Start of Data for analysis

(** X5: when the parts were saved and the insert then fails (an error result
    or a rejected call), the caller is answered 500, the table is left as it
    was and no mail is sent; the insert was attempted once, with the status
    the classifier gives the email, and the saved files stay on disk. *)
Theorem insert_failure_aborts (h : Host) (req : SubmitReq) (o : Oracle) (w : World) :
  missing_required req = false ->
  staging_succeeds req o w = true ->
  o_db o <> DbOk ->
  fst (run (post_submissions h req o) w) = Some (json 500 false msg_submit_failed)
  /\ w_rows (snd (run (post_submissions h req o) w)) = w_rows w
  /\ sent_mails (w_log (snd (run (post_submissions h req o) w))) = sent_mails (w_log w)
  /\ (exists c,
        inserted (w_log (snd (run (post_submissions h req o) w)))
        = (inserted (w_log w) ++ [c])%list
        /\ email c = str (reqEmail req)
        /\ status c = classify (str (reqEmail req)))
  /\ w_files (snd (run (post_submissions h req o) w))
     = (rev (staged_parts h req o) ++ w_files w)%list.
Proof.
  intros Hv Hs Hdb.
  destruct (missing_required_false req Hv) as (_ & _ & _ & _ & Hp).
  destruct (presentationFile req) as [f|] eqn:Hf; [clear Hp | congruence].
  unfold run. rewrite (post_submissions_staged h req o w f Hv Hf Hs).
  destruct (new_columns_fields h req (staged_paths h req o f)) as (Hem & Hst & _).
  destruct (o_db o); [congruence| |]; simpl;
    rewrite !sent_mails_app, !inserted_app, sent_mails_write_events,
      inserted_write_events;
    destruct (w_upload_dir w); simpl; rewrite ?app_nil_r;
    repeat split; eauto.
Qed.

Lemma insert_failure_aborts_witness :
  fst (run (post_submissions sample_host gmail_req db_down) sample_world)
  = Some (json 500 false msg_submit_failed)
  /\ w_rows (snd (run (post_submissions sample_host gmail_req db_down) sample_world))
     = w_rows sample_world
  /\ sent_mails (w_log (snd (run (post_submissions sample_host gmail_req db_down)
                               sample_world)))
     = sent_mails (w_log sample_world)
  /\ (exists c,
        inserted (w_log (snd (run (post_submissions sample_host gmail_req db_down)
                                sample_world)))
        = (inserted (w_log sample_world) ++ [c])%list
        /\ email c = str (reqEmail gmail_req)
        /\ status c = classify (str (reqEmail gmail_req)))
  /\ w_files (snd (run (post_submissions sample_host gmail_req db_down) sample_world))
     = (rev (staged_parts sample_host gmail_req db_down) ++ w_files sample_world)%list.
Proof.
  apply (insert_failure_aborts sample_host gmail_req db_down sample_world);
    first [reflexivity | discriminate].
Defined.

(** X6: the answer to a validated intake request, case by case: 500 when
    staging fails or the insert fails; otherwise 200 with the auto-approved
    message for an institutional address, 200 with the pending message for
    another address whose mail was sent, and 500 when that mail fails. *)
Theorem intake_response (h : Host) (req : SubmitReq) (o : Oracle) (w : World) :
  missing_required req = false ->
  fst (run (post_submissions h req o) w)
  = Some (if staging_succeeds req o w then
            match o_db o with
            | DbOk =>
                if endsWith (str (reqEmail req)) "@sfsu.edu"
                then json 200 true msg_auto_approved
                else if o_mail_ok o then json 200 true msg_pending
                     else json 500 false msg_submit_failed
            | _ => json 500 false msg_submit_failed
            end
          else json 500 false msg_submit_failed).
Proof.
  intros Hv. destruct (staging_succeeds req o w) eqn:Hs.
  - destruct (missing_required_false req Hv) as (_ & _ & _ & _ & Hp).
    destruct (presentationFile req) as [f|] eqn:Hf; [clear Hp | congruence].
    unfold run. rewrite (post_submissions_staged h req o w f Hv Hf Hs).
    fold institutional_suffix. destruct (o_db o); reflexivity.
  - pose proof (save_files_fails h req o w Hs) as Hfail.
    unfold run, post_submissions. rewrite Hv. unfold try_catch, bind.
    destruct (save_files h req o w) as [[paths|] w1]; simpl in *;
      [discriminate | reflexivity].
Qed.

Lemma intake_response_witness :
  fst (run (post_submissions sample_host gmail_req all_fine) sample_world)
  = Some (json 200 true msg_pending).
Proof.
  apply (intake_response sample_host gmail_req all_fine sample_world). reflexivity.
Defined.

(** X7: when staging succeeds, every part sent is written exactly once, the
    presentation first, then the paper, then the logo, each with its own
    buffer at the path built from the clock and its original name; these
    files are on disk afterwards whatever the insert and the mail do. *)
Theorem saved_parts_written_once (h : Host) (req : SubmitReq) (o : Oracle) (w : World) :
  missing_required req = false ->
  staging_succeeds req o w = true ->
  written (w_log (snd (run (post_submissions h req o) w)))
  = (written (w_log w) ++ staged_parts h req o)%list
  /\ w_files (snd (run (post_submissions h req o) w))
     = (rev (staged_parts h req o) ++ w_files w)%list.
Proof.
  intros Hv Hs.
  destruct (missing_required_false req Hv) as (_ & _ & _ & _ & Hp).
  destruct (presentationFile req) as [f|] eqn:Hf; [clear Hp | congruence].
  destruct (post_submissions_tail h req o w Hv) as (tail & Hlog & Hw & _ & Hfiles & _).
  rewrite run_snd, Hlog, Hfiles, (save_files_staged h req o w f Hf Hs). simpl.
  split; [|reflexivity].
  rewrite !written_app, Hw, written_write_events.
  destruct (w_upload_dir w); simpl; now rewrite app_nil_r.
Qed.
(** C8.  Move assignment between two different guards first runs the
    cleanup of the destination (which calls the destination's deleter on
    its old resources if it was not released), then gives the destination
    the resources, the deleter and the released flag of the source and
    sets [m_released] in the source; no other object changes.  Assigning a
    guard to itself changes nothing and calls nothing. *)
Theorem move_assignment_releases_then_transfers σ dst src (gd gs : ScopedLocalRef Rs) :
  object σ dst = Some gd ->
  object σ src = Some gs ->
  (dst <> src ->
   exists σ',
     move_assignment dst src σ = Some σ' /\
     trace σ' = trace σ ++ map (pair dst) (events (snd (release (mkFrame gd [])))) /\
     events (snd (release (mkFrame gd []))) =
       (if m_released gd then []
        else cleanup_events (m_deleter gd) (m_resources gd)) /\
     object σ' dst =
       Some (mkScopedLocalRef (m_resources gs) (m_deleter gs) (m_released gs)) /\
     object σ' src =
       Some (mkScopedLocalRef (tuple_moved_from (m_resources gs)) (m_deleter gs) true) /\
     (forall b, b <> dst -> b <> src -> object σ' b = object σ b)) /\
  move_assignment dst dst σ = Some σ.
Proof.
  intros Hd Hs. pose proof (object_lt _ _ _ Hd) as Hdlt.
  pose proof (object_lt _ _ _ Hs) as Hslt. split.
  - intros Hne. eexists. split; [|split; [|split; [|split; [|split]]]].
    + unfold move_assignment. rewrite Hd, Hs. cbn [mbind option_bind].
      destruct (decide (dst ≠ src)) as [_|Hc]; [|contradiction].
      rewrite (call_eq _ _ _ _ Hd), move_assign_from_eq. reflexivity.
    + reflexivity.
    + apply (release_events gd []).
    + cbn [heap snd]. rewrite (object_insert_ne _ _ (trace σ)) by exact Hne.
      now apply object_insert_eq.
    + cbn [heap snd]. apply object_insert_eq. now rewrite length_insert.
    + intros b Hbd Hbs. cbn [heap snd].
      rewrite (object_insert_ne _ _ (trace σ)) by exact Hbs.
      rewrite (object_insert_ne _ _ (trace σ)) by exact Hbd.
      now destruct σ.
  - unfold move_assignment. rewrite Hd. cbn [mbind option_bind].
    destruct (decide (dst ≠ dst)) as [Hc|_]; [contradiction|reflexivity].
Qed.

End of Data for analysis

Aim of the task
Above are the records; print exactly the lines from the line with "intros Hv Hs Hdb." to the line with "c = str (reqEmail gmail_req)", including both, and nothing else.

Result of this task
  intros Hv Hs Hdb.
  destruct (missing_required_false req Hv) as (_ & _ & _ & _ & Hp).
  destruct (presentationFile req) as [f|] eqn:Hf; [clear Hp | congruence].
  unfold run. rewrite (post_submissions_staged h req o w f Hv Hf Hs).
  destruct (new_columns_fields h req (staged_paths h req o f)) as (Hem & Hst & _).
  destruct (o_db o); [congruence| |]; simpl;
    rewrite !sent_mails_app, !inserted_app, sent_mails_write_events,
      inserted_write_events;
    destruct (w_upload_dir w); simpl; rewrite ?app_nil_r;
    repeat split; eauto.
Qed.

Lemma insert_failure_aborts_witness :
  fst (run (post_submissions sample_host gmail_req db_down) sample_world)
  = Some (json 500 false msg_submit_failed)
  /\ w_rows (snd (run (post_submissions sample_host gmail_req db_down) sample_world))
     = w_rows sample_world
  /\ sent_mails (w_log (snd (run (post_submissions sample_host gmail_req db_down)
                               sample_world)))
     = sent_mails (w_log sample_world)
  /\ (exists c,
        inserted (w_log (snd (run (post_submissions sample_host gmail_req db_down)
                                sample_world)))
        = (inserted (w_log sample_world) ++ [c])%list
        /\ email c = str (reqEmail gmail_req)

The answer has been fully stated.